Transcribe exactly the line containing "match spec_term v" plus every later line in the data.
************
Lemma replicate_to_spec_witness :
  exists req, (replicate_to 2 ex_leader).2 =
      set_effects [SpawnAppendEntries 2 req (4 + nlen (ae_entries req))] ex_leader /\
    ae_prev_log_index req = 4.
Proof.
  destruct (replicate_to_spec (HL := MemStorage_log) ex_leader 2 (MkProgress 5 4 false)
              ex_leader_ok ltac:(reflexivity) ltac:(by_compute) ltac:(by_compute)
              ltac:(by_compute)) as (e & Hr & He).
  unfold replication in He.
  change (next_index (MkProgress 5 4 false) <? lv_base (log ex_leader) + 1) with false in He.
  destruct He as (req & -> & _ & _ & _ & Hs). exists req. rewrite Hr.
  split; [reflexivity|]. exact (sf_prev _ _ _ Hs).
Defined.

(** A leader's log with one more entry than the follower's, and the request
    for it. *)
Definition ex_log : LogView :=
  mem_view (MkMem HardState_default
    [ex_entry 2 4 [x61; x62]; ex_entry 2 5 [x63]; ex_entry 3 6 [x65]] (Some (ex_snapshot 3 1))).
Definition ex_next : AppendEntriesRequest :=
  MkAppendEntriesRequest 3 2 5 2 [log_entry_to_proto_entry (ex_entry 3 6 [x65])] 3.

Lemma ex_log_wf : wf_view ex_log.
Proof. apply mem_wf_wf_view. by_compute. Qed.

Lemma ex_next_sent : sent_from ex_log 6 ex_next.
Proof. split; [reflexivity|reflexivity|by exists []|done]. Qed.

Lemma ex_logs_match : logs_match 3 (log (H0 := MemStorage_log) ex_node) ex_log.
Proof.
  intros i e e' Hi He He' _ j Hj.
  assert (lv_base (log (H0 := MemStorage_log) ex_node) < i <=
          lv_last (log (H0 := MemStorage_log) ex_node)) as Hr.
  { apply (wf_dom _ (log_wf_view _ ex_node_ok)). by exists e. }
  change (lv_last (log ex_node)) with 5 in Hr.
  assert (j = 4 \/ j = 5) as [->| ->] by lia; vm_compute; reflexivity.
Qed.

Lemma append_entries_log_matching_witness :
  exists n' r, on_append_entries ex_next ex_node = (Done (Ok r), n') /\
    logs_match 3 (log (H0 := MemStorage_log) n') ex_log.
Proof.
  destruct (append_entries_log_matching (HL := MemStorage_log) (HD := MemStorage_durable)
              3 ex_node ex_log 6 ex_next ex_node_ok ex_node_persisted ex_log_wf
              ltac:(by_compute) ltac:(by_compute) ex_logs_match ex_next_sent ltac:(by_compute)
              ltac:(by_compute) ltac:(by_compute)) as (n' & r & Hr & Hm & _).
  by exists n', r.
Defined.

End examples.
(* ===== verification/Commit.v ===== *)
(** * Committing and applying

    [RaftNodeInner::maybe_advance_commit] and [apply_committed] over a backend
    that keeps the laws of [Storage]: the commit rule on the stored log, its equivalence
    with [RaftStateMachine::maybe_commit], the answers to pending proposals, and
    what is handed to the application. *)

From Stdlib Require Import Lia Init.Byte.
From stdpp Require Import base numbers list option gmap sets fin_maps strings.
From S2P Require Import Prelude.
From S2P Require Import Core.
From S2P Require Import Proto.
From S2P Require Import Storage.
From S2P Require Import MemStorage.
From S2P Require Import StateMachine.
From S2P Require Import Node.
From S2P Require Import Handlers.
From S2P Require Import Votes.
From S2P Require Import NodeLog.
From S2P Require Import RequestVote.
From S2P Require Import AppendEntries.

(** The term function of a log, for the commit rule. *)
Definition term_fn (v : LogView) (i : LogIndex) : option Term :=
  match spec_term v i with Ok t => Some t | Err _ => None end.

Definition move_commit (o : option LogIndex) (s : RaftStateMachine) : RaftStateMachine :=
  match o with Some c => set_commit_index c s | None => s end.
************
Result for this exercise:
  match spec_term v i with Ok t => Some t | Err _ => None end.

Definition move_commit (o : option LogIndex) (s : RaftStateMachine) : RaftStateMachine :=
  match o with Some c => set_commit_index c s | None => s end.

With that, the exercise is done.